Contributed talk: Whose fault is it? Liability profiles in Surgical Systems

December 01, 2022, 4:00 PM - 4:15 PM

Location:

Online and Paris, France

Maria-Camilla Fiazza, University of Verona

Robotic surgery has become the standard of care in a growing number of procedures. Surgical robots on the market are currently very sophisticated tools, operated under the nearly complete control of a surgeon, with whom they can interact in a number of ways. Although some autonomous capabilities are already within technical reach, they are in fact not yet deployed. The limiting factors are regulatory and legal uncertainty, and the lack of precise computational correlates for the notions of responsibility and liability.

Whereas the regulatory intent behind requirements of trustworthiness, correctness, and fairness are clear, systematically unpacking the meaning of basic terms is needed before one can move from principle to practice in cyberphysical human systems. This work presents a perspective on the concepts necessary to navigate dependencies between decisions jointly made by man and machine, as they cooperate via a range of interaction modalities known as the levels of autonomy. We examine the conceptual landscape (e.g., supervision, joint control, ..) under the lens of liability and in relationship to the requirements outlined in the European Union’s proposed regulation for AI systems, the 2021 AI Act [1].

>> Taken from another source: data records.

(** C28. The sharded index refines one first-writer-wins map: under the
    shard invariant (which every operation keeps) lookups, insertion,
    bucketed batch insertion, compare-and-repoint, compare-and-remove, the
    per-pack listing and the entry count are those of the flat map. *)
Theorem index_refines_map idx :
  index_ok idx →
  (∀ h, index_get idx h = flat idx !! h) ∧
  (∀ h l, index_ok (index_insert idx h l) ∧ flat (index_insert idx h l) = or_insert (flat idx) h l) ∧
  (∀ es, index_ok (insert_batch idx es) ∧
    flat (insert_batch idx es) = fold_left (λ m e, or_insert m e.1 e.2) es (flat idx)) ∧
  (∀ h p l, let '(hit, idx') := repoint_if_in_pack idx h p l in
    hit = in_pack (flat idx) h p ∧ index_ok idx' ∧
    flat idx' = if hit then <[h := l]> (flat idx) else flat idx) ∧
  (∀ h p, let '(hit, idx') := remove_if_in_pack idx h p in
    hit = in_pack (flat idx) h p ∧ index_ok idx' ∧
    flat idx' = if hit then delete h (flat idx) else flat idx) ∧
  (∀ p h l, (h, l) ∈ entries_for_pack idx p ↔ flat idx !! h = Some l ∧ pack l = p) ∧
  index_len idx = size (flat idx).
Proof.
  intros Hok. split_and!.
  - intros h. by rewrite flat_lookup.
  - intros h l. by apply index_insert_refines.
  - intros es. by apply insert_batch_refines.
  - intros h p l. by apply repoint_refines.
  - intros h p. by apply remove_refines.
  - intros p h l. by apply entries_for_pack_elem.
  - by apply index_len_flat.
Qed.
(* ===== verification/Names.v ===== *)
(** * Pack and sidecar file names
      (crates/snapstore-pagestore/src/ingest.rs and read_cache.rs) *)

From S2P Require Import Prelude Types Fs Index.

(** Lower-case hexadecimal digits of [n], most significant first, [k] of
    them: [{:08x}]. *)
Definition hex_digit (d : Z) : Ascii.ascii :=
  Ascii.ascii_of_N (Z.to_N (if d <? 10 then 48 + d else 87 + d)).
Fixpoint hex_string (k : nat) (n : Z) : string :=
  match k with
  | O => ""
  | S k' => String (hex_digit (n / 16 ^ Z.of_nat k' mod 16)) (hex_string k' n)
  end.

Definition pack_path (id : PackId) : string := ("pack-" +:+ hex_string 8 id +:+ ".spk")%string.
Definition sidecar_path (id : PackId) : string := ("pack-" +:+ hex_string 8 id +:+ ".idx")%string.

(** ** Reading names back *)

Definition hex_val (c : Ascii.ascii) : option Z :=
  let n := Z.of_N (Ascii.N_of_ascii c) in
  if (48 <=? n) && (n <=? 57) then Some (n - 48)
  else if (97 <=? n) && (n <=? 102) then Some (n - 87)
  else if (65 <=? n) && (n <=? 70) then Some (n - 55)
  else None.

Fixpoint hex_digits (acc : Z) (s : string) : option Z :=
  match s with
  | EmptyString => Some acc
  | String c rest => d ← hex_val c; hex_digits (acc * 16 + d) rest
  end.

(** [u32::from_str_radix(s, 16)]: digits with an optional leading plus. *)
Definition from_str_radix16 (s : string) : option Z :=
  match s with
  | EmptyString => None
  | String c rest =>
      n ← (if Ascii.eqb c (Ascii.ascii_of_nat 43) then
             (if String.eqb rest "" then None else hex_digits 0 rest)
           else hex_digits 0 s);
      if n <? 2 ^ 32 then Some n else None
  end.

Definition strip_prefix (p s : string) : option string :=
  if String.prefix p s
  then Some (String.substring (String.length p) (String.length s - String.length p) s) else None.
Definition strip_suffix (p s : string) : option string :=
  let n := (String.length s - String.length p)%nat in
  if (String.length p <=? String.length s)%nat
     && String.eqb (String.substring n (String.length p) s) p
  then Some (String.substring 0 n s) else None.

Definition parse_pack_name (name : string) : option PackId :=
  rest ← strip_prefix "pack-" name;
  hex ← strip_suffix ".spk" rest;
  if (String.length hex =? 8)%nat then from_str_radix16 hex else None.

(** ** Names and ids correspond *)

Lemma hex_val_digit d : 0 ≤ d < 16 → hex_val (hex_digit d) = Some d.
Proof.
  intros Hd. assert (d ∈ seqZ 0 16) as Hin by (apply elem_of_seqZ; lia).
  assert (Forall (λ d, hex_val (hex_digit d) = Some d) (seqZ 0 16)) as Hall by (vm_compute; repeat constructor).
  rewrite Forall_forall in Hall. by apply Hall.
Qed.

Lemma hex_digits_string k n acc :
  0 ≤ n → hex_digits acc (hex_string k n) = Some (acc * 16 ^ Z.of_nat k + n mod 16 ^ Z.of_nat k).
Proof.
  intros Hn. revert acc. induction k as [|k IH]; intros acc.
  - simpl. f_equal. rewrite Z.mod_1_r. lia.
  - cbn [hex_string hex_digits]. rewrite hex_val_digit by (apply Z.mod_pos_bound; lia). cbn [mbind option_bind].
    rewrite IH. f_equal. set (m := 16 ^ Z.of_nat k).
    assert (0 < m) as Hm by (apply Z.pow_pos_nonneg; lia).
    replace (16 ^ Z.of_nat (S k)) with (m * 16) by (unfold m; rewrite Nat2Z.inj_succ, Z.pow_succ_r; lia).
    rewrite (Z.rem_mul_r n m 16) by lia. ring.
Qed.

Lemma length_hex_string k n : String.length (hex_string k n) = k.
Proof. induction k as [|k IH]; simpl; [done|]. by rewrite IH. Qed.

Lemma string_app_length s p :
  String.length (s +:+ p) = (String.length s + String.length p)%nat.
Proof. induction s as [|c s IH]; simpl; [done|by rewrite IH]. Qed.

Lemma substring_all s : String.substring 0 (String.length s) s = s.
Proof. induction s as [|c s IH]; simpl; [done|by rewrite IH]. Qed.

Lemma substring_app s p : String.substring (String.length s) (String.length p) (s +:+ p) = p.
Proof. induction s as [|c s IH]; simpl; [apply substring_all|done]. Qed.

Lemma strip_prefix_app p s : strip_prefix p (p +:+ s) = Some s.
Proof.
  unfold strip_prefix. assert (String.prefix p (p +:+ s) = true) as ->.
  { apply String.prefix_correct. induction p as [|c p IH]; simpl; [by destruct s|by rewrite IH]. }
  f_equal. rewrite string_app_length.
  replace (String.length p + String.length s - String.length p)%nat with (String.length s) by lia.
  apply substring_app.
Qed.

Lemma strip_suffix_app p s : strip_suffix p (s +:+ p) = Some s.
Proof.
  unfold strip_suffix. rewrite string_app_length.
  replace (String.length s + String.length p - String.length p)%nat with (String.length s) by lia.
  rewrite (proj2 (Nat.leb_le _ _)) by lia.
  rewrite substring_app, String.eqb_refl. simpl. f_equal. induction s as [|c s IH]; simpl; [by destruct p|by rewrite IH].
Qed.

Lemma parse_pack_path id : u32_ok id → parse_pack_name (pack_path id) = Some id.
Proof.
  intros Hid. unfold parse_pack_name, pack_path. rewrite strip_prefix_app. cbn [mbind option_bind].
  rewrite strip_suffix_app. cbn [mbind option_bind]. rewrite length_hex_string. cbn [Nat.eqb].
  assert (hex_digits 0 (hex_string 8 id) = Some id) as Hd.
  { rewrite hex_digits_string by apply Hid. f_equal. rewrite Z.mod_small; [lia|]. exact Hid. }
  assert (∃ c rest, hex_string 8 id = String c rest ∧ is_Some (hex_val c)) as (c & rest & Hs & Hv).
  { eexists _, _. split; [reflexivity|]. eexists. apply hex_val_digit, Z.mod_pos_bound. lia. }
  rewrite Hs in *. unfold from_str_radix16.
  assert (Ascii.eqb c (Ascii.ascii_of_nat 43) = false) as ->.
  { apply Ascii.eqb_neq. intros ->. vm_compute in Hv. by destruct Hv. }
  rewrite Hd. cbn [mbind option_bind]. destruct Hid. by rewrite (proj2 (Z.ltb_lt _ _)).
Qed.

Lemma pack_path_inj a b : u32_ok a → u32_ok b → pack_path a = pack_path b → a = b.
Proof.
  intros Ha Hb Heq. assert (Some a = Some b) as [=]; [|done].
  rewrite <-(parse_pack_path a), <-(parse_pack_path b) by done. by f_equal.
Qed.

Lemma strip_suffix_other p q s :
  String.length q = String.length p → q ≠ p → strip_suffix p (s +:+ q) = None.
Proof.
  intros Hl Hne. unfold strip_suffix. rewrite string_app_length, <-Hl.
  replace (String.length s + String.length q - String.length q)%nat with (String.length s) by lia.
  rewrite substring_app, (proj2 (String.eqb_neq _ _)) by done. by rewrite andb_false_r.
Qed.

(** No sidecar name, and no temporary one, is a pack name. *)
Lemma parse_sidecar_path b : parse_pack_name (sidecar_path b) = None.
Proof.
  unfold parse_pack_name, sidecar_path. rewrite strip_prefix_app. cbn [mbind option_bind].
  by rewrite strip_suffix_other.
Qed.

Lemma parse_sidecar_tmp b : parse_pack_name (sidecar_tmp (sidecar_path b)) = None.
Proof.
  unfold parse_pack_name, sidecar_tmp, sidecar_path.
  replace (("pack-" +:+ hex_string 8 b +:+ ".idx") +:+ ".tmp")
    with ("pack-" +:+ (hex_string 8 b +:+ ".idx") +:+ ".tmp") by done.
  rewrite strip_prefix_app. cbn [mbind option_bind]. by rewrite strip_suffix_other.
Qed.

Lemma pack_path_ne_sidecar a b : u32_ok a →
  pack_path a ≠ sidecar_path b ∧ pack_path a ≠ sidecar_tmp (sidecar_path b).
Proof.
  intros Ha. split; intros Heq; apply (f_equal parse_pack_name) in Heq; rewrite parse_pack_path in Heq by done.
  - by rewrite parse_sidecar_path in Heq.
  - by rewrite parse_sidecar_tmp in Heq.
Qed.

The surgical domain has unique challenges, which can illuminate the terms of the general debate on human-machine collaboration. The notion of safety as the avoidance of harm cannot be directly applied, because surgery is in fact about causing controlled (local) harm in pursuit of a system-level benefit. Safety emerges as tightly tied to decisional correctness. Regulations that require human supervision and mandate that humans may intervene at any place in the decisional process improve the chances of catching machine errors—wherever humans still have the upper hand. Paradoxically, they also enormously widen the error surface where system-level errors could originate.

Grounded in examples from the surgical field, we explore ways in which humans can bias machines through their sensory limitations and incomplete knowledge, endeavoring to distinguish the errors we must strive to avoid through careful and ethical design from the errors we must learn to accept.